Scan the data beneath this task and copy each line that includes "JOutOfFuel".

(Collected data)
================================

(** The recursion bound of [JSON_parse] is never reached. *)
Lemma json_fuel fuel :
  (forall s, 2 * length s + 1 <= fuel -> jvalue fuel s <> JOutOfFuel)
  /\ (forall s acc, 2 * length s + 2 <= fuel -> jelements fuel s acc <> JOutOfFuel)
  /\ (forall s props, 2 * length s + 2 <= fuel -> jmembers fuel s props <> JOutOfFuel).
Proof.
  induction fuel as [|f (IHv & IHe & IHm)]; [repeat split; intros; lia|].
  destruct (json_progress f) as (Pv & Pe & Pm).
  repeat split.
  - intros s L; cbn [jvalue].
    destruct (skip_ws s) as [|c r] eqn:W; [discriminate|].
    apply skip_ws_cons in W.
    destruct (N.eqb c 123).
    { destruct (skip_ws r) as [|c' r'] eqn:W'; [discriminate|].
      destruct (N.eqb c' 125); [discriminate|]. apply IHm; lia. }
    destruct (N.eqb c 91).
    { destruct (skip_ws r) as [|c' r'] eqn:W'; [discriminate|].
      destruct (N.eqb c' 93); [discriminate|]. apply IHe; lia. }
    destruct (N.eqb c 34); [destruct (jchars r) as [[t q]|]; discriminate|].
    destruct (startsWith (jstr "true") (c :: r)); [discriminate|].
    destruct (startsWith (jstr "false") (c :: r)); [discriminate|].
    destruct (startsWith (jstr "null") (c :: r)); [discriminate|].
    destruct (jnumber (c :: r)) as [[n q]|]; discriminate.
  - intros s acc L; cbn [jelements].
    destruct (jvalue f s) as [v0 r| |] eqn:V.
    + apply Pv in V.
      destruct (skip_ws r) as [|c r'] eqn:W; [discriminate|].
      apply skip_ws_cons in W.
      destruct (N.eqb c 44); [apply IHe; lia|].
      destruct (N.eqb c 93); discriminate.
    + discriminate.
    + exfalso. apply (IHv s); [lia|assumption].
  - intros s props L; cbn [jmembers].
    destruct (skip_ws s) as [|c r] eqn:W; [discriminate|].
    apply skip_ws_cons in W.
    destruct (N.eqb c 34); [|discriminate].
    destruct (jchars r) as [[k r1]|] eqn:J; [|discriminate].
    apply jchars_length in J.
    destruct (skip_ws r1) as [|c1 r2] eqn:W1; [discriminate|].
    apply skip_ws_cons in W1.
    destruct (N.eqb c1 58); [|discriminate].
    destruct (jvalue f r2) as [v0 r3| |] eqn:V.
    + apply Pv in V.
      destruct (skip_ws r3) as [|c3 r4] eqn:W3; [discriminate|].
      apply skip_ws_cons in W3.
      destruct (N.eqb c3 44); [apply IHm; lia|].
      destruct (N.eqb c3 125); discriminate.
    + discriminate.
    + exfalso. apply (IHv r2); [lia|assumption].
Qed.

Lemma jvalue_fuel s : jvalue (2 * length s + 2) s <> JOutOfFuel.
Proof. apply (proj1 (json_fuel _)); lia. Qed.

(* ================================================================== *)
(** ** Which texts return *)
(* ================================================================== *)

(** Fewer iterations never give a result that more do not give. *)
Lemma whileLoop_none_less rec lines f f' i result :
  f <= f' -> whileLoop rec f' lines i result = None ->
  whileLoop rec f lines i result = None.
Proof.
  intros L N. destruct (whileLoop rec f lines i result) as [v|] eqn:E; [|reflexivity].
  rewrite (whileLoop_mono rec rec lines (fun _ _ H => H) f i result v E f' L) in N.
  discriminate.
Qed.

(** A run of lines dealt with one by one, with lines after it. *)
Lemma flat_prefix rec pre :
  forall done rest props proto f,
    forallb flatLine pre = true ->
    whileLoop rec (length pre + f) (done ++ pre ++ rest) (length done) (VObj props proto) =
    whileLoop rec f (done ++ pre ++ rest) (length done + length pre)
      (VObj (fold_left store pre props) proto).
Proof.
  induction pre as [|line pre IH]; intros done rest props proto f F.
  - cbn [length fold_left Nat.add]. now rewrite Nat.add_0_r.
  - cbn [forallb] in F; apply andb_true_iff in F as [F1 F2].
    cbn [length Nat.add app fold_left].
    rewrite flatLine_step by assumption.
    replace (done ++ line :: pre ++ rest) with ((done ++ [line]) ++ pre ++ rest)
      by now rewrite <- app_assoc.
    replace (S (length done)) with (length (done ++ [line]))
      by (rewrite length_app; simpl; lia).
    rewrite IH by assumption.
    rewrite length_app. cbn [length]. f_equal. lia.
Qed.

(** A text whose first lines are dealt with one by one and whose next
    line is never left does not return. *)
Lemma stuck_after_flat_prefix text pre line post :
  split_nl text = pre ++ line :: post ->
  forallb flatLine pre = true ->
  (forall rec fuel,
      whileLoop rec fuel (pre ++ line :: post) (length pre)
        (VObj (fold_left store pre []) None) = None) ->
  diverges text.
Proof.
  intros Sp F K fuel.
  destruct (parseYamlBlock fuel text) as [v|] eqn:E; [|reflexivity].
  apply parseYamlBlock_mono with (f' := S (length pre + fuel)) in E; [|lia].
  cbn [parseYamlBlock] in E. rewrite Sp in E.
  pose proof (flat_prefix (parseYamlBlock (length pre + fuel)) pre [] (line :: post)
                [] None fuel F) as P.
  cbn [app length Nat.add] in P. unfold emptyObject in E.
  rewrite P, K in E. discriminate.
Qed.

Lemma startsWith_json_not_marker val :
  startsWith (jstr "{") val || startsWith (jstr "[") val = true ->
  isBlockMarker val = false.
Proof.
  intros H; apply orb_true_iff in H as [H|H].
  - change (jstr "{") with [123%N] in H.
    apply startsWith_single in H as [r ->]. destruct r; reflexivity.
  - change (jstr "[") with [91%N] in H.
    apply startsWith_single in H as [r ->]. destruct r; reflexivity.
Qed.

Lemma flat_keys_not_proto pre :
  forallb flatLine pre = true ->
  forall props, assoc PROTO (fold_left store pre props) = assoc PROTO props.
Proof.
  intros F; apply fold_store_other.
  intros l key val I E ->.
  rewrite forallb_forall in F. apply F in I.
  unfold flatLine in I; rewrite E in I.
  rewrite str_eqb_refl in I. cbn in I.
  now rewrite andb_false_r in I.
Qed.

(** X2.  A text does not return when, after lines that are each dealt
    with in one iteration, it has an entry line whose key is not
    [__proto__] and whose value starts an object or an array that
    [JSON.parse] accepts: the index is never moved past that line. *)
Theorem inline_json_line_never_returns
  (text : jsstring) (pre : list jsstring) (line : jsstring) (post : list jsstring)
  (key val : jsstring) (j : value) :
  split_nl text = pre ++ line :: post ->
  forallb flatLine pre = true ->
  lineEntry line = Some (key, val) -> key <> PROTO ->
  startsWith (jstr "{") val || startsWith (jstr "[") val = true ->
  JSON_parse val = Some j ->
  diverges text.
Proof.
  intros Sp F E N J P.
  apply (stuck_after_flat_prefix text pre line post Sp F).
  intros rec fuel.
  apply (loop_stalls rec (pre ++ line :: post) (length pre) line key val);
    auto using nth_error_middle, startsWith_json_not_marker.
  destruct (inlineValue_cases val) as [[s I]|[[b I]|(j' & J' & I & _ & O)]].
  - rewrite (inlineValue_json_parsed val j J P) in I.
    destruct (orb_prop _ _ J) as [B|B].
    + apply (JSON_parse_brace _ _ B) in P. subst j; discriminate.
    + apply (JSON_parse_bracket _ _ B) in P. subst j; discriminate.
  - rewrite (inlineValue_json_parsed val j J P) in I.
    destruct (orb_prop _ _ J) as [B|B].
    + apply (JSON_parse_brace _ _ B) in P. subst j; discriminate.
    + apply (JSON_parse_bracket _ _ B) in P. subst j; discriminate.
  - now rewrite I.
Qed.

================================

### Answer
  (forall s, 2 * length s + 1 <= fuel -> jvalue fuel s <> JOutOfFuel)
  /\ (forall s acc, 2 * length s + 2 <= fuel -> jelements fuel s acc <> JOutOfFuel)
  /\ (forall s props, 2 * length s + 2 <= fuel -> jmembers fuel s props <> JOutOfFuel).
Lemma jvalue_fuel s : jvalue (2 * length s + 2) s <> JOutOfFuel.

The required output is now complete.